Stored data entries:
>>>
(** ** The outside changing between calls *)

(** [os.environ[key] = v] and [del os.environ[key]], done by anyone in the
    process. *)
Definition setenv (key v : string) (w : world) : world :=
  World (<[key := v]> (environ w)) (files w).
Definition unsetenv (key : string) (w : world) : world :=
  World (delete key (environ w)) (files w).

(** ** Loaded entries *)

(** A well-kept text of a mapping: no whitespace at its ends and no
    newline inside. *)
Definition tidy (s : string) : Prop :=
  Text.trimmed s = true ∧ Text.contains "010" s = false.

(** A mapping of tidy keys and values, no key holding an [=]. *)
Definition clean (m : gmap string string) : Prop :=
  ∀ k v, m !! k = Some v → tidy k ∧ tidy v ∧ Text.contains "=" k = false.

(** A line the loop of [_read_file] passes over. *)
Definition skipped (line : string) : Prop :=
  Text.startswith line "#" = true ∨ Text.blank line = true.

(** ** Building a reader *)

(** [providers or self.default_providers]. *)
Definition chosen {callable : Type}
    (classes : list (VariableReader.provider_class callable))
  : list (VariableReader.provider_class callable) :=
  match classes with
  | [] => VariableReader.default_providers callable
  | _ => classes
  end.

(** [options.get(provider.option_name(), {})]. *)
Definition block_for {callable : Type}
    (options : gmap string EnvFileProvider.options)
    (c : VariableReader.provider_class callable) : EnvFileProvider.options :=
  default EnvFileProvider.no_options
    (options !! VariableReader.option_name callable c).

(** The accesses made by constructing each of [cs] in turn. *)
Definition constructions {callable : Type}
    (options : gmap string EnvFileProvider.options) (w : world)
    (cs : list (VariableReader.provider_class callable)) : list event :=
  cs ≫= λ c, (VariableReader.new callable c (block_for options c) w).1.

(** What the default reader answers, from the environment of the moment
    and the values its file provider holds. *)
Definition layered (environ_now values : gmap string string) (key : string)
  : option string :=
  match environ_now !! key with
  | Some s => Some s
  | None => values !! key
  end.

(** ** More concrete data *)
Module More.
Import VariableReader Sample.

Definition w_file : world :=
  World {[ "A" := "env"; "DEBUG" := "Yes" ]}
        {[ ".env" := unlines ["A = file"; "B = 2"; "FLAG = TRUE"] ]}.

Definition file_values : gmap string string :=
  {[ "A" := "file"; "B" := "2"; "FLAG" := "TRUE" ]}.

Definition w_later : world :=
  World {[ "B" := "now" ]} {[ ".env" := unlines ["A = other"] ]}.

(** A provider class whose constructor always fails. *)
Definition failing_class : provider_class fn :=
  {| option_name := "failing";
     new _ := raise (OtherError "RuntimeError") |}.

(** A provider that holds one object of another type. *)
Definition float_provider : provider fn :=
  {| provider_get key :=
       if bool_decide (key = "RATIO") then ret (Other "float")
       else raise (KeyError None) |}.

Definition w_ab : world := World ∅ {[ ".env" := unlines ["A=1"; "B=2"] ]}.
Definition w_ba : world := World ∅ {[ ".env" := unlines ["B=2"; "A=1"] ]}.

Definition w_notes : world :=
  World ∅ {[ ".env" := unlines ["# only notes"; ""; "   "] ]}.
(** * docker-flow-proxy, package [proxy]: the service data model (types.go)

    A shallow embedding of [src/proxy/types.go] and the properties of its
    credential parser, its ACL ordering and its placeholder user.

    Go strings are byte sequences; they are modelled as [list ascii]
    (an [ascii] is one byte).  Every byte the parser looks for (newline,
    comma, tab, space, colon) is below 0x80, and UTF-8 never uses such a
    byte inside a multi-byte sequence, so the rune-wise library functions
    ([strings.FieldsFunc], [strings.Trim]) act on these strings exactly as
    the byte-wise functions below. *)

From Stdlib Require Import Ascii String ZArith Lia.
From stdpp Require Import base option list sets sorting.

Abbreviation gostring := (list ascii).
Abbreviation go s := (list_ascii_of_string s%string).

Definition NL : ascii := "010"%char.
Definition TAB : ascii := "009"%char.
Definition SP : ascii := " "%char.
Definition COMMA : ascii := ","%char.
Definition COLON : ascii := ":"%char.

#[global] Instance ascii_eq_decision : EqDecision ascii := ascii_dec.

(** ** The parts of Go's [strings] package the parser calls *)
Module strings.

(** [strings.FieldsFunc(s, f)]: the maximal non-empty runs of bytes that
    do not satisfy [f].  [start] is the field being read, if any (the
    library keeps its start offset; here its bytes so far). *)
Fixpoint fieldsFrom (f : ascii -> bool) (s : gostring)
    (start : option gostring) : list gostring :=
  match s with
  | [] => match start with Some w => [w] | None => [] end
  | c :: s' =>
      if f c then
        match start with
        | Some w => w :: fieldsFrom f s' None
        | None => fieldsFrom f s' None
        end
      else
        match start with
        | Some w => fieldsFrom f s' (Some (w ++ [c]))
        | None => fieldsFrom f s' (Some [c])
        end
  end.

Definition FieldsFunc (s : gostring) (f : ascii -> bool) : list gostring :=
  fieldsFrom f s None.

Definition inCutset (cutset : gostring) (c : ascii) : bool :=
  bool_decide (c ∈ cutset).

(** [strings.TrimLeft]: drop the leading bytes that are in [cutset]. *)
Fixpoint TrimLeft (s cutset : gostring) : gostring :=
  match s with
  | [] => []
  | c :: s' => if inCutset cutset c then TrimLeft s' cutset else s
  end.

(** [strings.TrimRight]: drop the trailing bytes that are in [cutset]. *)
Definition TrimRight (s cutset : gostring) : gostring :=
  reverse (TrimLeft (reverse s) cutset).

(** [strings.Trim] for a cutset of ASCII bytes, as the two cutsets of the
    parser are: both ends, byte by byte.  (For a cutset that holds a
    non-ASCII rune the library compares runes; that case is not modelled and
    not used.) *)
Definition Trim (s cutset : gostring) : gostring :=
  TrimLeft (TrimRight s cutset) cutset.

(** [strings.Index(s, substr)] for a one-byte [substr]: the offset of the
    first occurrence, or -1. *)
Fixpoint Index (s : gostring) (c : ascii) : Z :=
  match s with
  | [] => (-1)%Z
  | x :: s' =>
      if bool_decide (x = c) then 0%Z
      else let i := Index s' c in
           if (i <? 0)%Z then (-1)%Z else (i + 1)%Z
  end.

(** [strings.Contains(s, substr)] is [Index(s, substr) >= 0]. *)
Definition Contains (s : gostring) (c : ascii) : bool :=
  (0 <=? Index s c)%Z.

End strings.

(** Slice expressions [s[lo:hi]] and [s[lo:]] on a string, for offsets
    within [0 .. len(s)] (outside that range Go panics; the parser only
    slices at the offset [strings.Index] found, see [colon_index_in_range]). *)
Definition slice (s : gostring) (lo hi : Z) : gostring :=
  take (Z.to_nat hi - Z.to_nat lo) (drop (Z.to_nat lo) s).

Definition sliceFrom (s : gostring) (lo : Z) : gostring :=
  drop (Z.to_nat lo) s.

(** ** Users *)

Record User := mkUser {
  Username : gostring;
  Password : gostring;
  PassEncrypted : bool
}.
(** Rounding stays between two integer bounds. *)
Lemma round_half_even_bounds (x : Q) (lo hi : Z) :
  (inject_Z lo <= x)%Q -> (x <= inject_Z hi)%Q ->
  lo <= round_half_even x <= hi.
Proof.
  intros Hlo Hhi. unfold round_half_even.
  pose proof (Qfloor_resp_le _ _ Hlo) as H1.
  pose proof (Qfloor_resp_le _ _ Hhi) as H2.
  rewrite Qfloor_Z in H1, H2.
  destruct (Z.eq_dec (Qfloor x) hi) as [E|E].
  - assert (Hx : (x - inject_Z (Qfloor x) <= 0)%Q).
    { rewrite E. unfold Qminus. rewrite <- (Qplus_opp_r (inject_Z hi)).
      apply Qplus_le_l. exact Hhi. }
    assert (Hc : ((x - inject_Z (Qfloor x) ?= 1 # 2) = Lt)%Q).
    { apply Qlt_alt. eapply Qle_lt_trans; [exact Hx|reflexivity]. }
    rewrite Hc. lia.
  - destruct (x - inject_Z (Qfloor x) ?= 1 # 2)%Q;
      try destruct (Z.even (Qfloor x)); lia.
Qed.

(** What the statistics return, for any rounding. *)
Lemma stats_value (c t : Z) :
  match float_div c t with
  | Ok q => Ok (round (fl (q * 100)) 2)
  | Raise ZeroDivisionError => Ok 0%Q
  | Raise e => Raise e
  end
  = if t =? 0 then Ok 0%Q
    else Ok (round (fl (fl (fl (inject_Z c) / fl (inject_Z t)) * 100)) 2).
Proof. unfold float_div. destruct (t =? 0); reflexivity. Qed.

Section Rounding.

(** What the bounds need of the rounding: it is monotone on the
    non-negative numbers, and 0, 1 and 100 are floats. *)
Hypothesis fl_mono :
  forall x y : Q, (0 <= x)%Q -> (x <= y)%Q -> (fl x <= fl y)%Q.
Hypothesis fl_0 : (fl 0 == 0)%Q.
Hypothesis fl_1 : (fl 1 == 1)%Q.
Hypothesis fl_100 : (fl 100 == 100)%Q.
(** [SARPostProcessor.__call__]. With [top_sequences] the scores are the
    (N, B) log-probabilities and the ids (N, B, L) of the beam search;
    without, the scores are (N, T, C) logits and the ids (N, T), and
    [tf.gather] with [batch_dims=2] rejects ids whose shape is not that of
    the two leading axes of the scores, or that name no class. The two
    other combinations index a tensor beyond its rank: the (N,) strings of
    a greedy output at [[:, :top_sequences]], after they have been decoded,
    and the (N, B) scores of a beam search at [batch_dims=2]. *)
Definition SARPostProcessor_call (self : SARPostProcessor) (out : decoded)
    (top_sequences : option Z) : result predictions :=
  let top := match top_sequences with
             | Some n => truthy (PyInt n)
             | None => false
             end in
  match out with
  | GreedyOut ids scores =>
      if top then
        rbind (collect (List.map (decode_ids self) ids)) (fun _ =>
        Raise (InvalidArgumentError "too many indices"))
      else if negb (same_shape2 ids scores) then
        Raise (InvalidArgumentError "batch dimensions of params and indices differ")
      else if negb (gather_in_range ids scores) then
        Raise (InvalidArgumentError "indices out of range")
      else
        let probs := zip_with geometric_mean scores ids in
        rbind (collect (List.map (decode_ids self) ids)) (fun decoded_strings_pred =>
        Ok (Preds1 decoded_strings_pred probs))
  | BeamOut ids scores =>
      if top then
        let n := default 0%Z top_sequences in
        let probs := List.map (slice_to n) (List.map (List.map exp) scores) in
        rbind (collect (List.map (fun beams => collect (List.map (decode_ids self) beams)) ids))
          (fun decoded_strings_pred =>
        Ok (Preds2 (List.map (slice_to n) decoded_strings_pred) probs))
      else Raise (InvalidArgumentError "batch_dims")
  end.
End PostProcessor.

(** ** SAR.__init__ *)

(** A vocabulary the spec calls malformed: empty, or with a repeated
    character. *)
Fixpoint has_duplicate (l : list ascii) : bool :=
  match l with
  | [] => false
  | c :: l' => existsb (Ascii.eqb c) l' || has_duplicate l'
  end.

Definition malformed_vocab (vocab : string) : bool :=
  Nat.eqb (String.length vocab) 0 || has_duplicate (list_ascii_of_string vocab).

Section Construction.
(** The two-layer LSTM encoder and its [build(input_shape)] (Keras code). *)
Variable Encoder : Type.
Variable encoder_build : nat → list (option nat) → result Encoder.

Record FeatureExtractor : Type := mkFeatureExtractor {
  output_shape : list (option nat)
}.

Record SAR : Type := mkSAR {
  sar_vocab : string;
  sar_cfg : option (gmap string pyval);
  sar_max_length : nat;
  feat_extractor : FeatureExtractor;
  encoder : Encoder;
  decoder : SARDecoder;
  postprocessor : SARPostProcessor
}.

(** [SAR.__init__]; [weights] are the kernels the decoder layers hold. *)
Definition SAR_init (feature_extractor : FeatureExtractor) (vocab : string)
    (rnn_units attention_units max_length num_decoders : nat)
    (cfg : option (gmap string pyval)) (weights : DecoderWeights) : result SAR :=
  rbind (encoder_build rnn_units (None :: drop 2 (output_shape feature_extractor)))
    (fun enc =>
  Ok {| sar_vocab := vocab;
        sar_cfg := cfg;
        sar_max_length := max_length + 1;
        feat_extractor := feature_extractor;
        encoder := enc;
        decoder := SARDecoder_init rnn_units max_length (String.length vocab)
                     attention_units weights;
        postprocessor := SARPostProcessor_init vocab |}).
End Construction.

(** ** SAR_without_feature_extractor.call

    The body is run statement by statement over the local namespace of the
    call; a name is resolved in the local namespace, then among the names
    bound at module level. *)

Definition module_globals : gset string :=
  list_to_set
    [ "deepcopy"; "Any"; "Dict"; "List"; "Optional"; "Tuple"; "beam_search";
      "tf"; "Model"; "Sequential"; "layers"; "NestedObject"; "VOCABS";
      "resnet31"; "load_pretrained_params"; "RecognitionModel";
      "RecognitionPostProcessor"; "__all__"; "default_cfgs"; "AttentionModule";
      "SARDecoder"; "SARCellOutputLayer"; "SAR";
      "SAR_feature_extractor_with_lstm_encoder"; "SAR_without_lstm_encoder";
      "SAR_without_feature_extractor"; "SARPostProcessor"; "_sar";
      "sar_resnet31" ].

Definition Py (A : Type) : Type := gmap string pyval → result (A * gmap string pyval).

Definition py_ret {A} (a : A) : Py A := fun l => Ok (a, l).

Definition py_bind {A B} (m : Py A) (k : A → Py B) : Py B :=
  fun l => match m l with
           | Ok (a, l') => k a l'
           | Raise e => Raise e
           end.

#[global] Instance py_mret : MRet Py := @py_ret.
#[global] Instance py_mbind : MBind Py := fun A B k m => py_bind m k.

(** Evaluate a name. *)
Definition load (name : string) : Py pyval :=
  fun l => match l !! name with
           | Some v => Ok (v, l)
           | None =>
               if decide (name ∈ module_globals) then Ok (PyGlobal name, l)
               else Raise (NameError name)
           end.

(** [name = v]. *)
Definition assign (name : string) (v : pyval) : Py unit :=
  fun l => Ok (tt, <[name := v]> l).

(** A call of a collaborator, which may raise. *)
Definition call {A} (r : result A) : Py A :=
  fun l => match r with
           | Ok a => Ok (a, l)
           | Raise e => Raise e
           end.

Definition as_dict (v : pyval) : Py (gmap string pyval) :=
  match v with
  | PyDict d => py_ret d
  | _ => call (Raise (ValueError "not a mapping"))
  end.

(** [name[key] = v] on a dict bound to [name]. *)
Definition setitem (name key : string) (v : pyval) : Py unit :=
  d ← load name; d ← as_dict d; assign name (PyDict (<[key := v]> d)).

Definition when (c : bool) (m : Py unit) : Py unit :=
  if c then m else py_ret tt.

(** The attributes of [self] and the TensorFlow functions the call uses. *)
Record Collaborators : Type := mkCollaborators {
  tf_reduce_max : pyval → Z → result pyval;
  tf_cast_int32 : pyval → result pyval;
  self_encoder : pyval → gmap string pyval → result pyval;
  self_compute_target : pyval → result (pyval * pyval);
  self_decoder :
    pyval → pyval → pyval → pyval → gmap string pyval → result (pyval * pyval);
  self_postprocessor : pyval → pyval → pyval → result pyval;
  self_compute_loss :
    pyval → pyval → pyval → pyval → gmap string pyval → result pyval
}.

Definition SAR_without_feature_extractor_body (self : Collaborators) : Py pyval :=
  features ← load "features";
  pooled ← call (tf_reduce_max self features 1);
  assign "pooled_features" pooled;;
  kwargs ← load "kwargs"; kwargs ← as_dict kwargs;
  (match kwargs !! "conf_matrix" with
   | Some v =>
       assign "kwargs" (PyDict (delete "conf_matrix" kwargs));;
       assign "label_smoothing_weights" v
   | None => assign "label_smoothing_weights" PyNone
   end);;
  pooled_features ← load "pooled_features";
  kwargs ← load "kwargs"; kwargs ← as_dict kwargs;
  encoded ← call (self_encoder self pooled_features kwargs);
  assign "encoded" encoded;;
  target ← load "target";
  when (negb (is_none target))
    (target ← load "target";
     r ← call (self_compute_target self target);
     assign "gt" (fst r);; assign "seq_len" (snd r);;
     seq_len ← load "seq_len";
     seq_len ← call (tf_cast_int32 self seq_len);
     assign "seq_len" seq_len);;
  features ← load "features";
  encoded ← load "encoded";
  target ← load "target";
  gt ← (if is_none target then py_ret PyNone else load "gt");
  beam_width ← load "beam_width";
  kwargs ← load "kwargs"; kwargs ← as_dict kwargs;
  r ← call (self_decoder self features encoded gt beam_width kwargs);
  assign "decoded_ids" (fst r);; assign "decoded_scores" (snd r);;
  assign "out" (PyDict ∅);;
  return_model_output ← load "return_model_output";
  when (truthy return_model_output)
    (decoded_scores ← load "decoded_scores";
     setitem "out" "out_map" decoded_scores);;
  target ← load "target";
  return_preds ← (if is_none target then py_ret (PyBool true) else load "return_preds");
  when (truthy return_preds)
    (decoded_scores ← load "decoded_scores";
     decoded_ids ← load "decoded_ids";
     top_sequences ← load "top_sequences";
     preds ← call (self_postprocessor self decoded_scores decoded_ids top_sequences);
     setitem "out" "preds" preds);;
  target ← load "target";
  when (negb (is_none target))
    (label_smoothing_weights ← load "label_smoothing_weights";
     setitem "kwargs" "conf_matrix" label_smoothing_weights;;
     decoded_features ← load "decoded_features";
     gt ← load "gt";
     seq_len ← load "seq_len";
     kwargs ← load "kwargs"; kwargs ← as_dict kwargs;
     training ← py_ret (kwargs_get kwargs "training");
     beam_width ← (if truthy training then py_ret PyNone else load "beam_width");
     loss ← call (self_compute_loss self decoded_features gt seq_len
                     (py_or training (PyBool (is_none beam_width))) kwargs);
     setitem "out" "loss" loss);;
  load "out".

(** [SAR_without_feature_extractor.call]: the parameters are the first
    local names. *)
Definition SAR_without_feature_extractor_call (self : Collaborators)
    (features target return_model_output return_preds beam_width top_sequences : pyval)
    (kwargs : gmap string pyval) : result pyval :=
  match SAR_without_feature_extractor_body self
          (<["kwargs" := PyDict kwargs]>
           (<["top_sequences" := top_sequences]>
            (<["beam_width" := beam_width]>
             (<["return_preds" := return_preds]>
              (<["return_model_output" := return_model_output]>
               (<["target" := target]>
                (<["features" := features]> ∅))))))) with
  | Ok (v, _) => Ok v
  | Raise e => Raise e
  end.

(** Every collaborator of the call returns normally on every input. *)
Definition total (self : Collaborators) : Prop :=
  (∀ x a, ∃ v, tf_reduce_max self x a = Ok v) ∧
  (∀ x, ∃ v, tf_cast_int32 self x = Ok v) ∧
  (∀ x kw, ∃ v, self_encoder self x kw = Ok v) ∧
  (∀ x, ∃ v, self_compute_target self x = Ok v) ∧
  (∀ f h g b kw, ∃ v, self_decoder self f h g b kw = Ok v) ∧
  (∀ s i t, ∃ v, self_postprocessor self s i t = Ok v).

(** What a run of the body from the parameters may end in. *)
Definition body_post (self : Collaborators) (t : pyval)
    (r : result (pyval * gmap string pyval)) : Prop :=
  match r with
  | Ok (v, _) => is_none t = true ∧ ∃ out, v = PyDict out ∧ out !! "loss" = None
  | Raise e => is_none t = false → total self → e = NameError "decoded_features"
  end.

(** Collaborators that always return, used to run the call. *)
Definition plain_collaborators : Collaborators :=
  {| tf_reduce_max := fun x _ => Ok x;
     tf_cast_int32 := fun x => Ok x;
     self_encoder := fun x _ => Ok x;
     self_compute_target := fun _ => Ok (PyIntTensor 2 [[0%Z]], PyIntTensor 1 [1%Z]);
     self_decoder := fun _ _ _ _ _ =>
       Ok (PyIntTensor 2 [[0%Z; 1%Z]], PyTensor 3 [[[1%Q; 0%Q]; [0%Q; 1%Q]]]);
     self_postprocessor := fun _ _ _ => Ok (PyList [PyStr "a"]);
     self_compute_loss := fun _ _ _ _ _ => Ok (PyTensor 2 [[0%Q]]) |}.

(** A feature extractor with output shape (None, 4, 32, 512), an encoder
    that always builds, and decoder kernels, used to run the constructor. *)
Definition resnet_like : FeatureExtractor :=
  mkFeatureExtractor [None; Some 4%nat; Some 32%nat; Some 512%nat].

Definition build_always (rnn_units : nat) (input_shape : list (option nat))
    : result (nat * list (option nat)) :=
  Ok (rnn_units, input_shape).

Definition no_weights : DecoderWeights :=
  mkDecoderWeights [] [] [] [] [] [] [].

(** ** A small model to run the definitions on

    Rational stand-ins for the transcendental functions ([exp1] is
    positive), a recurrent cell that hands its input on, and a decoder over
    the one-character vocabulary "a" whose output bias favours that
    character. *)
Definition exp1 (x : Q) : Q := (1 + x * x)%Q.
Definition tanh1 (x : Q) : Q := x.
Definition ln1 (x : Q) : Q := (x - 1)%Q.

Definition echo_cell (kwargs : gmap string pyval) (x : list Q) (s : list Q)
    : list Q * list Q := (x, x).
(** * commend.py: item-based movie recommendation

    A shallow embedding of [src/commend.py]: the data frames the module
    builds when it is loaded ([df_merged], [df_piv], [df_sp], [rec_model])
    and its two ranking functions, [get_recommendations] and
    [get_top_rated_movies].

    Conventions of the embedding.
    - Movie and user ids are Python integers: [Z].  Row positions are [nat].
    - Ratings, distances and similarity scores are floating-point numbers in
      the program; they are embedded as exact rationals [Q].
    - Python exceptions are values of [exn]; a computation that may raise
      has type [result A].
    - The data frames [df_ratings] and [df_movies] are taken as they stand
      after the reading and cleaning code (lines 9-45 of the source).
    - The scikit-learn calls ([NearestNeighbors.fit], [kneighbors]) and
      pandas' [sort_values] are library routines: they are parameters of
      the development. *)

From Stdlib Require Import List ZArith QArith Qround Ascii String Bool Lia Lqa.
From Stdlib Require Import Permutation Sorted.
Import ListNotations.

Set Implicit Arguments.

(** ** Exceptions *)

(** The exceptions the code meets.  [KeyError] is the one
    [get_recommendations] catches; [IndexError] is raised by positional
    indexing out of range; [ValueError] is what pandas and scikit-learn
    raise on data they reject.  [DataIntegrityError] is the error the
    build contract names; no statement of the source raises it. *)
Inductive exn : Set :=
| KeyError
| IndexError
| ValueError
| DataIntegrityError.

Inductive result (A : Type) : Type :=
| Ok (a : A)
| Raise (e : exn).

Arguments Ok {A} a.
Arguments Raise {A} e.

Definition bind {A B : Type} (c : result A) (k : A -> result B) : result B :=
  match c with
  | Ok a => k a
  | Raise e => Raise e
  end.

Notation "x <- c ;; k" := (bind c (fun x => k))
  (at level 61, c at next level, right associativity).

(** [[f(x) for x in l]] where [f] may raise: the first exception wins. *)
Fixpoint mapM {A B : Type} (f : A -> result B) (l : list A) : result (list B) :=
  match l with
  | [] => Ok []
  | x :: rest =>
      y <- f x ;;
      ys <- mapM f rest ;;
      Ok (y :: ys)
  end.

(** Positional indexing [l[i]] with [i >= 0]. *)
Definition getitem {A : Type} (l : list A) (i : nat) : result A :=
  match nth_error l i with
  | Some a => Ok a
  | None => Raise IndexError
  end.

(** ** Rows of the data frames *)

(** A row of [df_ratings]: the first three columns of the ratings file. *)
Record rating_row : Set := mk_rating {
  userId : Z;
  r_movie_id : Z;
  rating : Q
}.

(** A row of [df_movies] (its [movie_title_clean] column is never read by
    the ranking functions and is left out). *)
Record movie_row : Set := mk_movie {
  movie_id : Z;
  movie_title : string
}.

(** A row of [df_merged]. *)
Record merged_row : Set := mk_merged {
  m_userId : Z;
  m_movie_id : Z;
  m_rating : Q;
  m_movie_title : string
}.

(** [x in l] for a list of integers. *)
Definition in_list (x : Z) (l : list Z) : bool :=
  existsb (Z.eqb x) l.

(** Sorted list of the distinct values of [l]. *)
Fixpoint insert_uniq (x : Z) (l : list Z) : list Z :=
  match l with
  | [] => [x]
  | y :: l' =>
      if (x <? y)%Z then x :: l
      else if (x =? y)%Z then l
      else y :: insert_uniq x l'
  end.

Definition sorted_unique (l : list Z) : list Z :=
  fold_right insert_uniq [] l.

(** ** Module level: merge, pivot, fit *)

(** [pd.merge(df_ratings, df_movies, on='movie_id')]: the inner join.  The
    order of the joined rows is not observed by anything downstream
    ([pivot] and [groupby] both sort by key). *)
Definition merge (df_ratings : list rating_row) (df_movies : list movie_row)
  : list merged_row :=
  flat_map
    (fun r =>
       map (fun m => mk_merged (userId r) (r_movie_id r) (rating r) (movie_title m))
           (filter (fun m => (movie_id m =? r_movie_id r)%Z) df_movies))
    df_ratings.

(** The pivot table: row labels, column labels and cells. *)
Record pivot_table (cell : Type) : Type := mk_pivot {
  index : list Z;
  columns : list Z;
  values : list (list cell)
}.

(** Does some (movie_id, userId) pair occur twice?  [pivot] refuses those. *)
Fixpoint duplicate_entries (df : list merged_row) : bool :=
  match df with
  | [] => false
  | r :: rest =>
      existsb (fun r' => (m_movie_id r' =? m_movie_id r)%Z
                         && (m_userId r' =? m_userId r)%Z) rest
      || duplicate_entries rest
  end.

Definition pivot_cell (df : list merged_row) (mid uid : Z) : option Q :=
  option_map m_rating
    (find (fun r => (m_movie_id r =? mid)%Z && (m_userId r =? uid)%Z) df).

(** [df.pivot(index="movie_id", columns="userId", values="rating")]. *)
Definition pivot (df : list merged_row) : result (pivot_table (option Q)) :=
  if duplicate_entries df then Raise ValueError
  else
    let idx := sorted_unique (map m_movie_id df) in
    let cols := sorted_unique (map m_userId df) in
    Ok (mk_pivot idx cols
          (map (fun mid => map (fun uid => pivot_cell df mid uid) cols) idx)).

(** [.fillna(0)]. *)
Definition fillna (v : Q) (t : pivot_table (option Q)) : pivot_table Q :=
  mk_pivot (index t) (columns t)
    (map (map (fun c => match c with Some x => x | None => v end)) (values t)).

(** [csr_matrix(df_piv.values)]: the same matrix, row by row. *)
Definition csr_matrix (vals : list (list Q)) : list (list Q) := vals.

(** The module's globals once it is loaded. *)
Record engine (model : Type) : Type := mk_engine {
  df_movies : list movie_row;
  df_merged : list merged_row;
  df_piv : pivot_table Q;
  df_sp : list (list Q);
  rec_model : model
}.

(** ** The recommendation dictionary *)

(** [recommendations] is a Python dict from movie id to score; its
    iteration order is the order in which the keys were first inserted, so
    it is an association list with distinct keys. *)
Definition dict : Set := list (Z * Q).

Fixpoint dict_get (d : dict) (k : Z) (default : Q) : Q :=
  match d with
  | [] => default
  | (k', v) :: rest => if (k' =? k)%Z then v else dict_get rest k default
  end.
<<<
Pull from the data each line where the string "classes" turns up.

    (classes : list (VariableReader.provider_class callable))
  match classes with
  | _ => classes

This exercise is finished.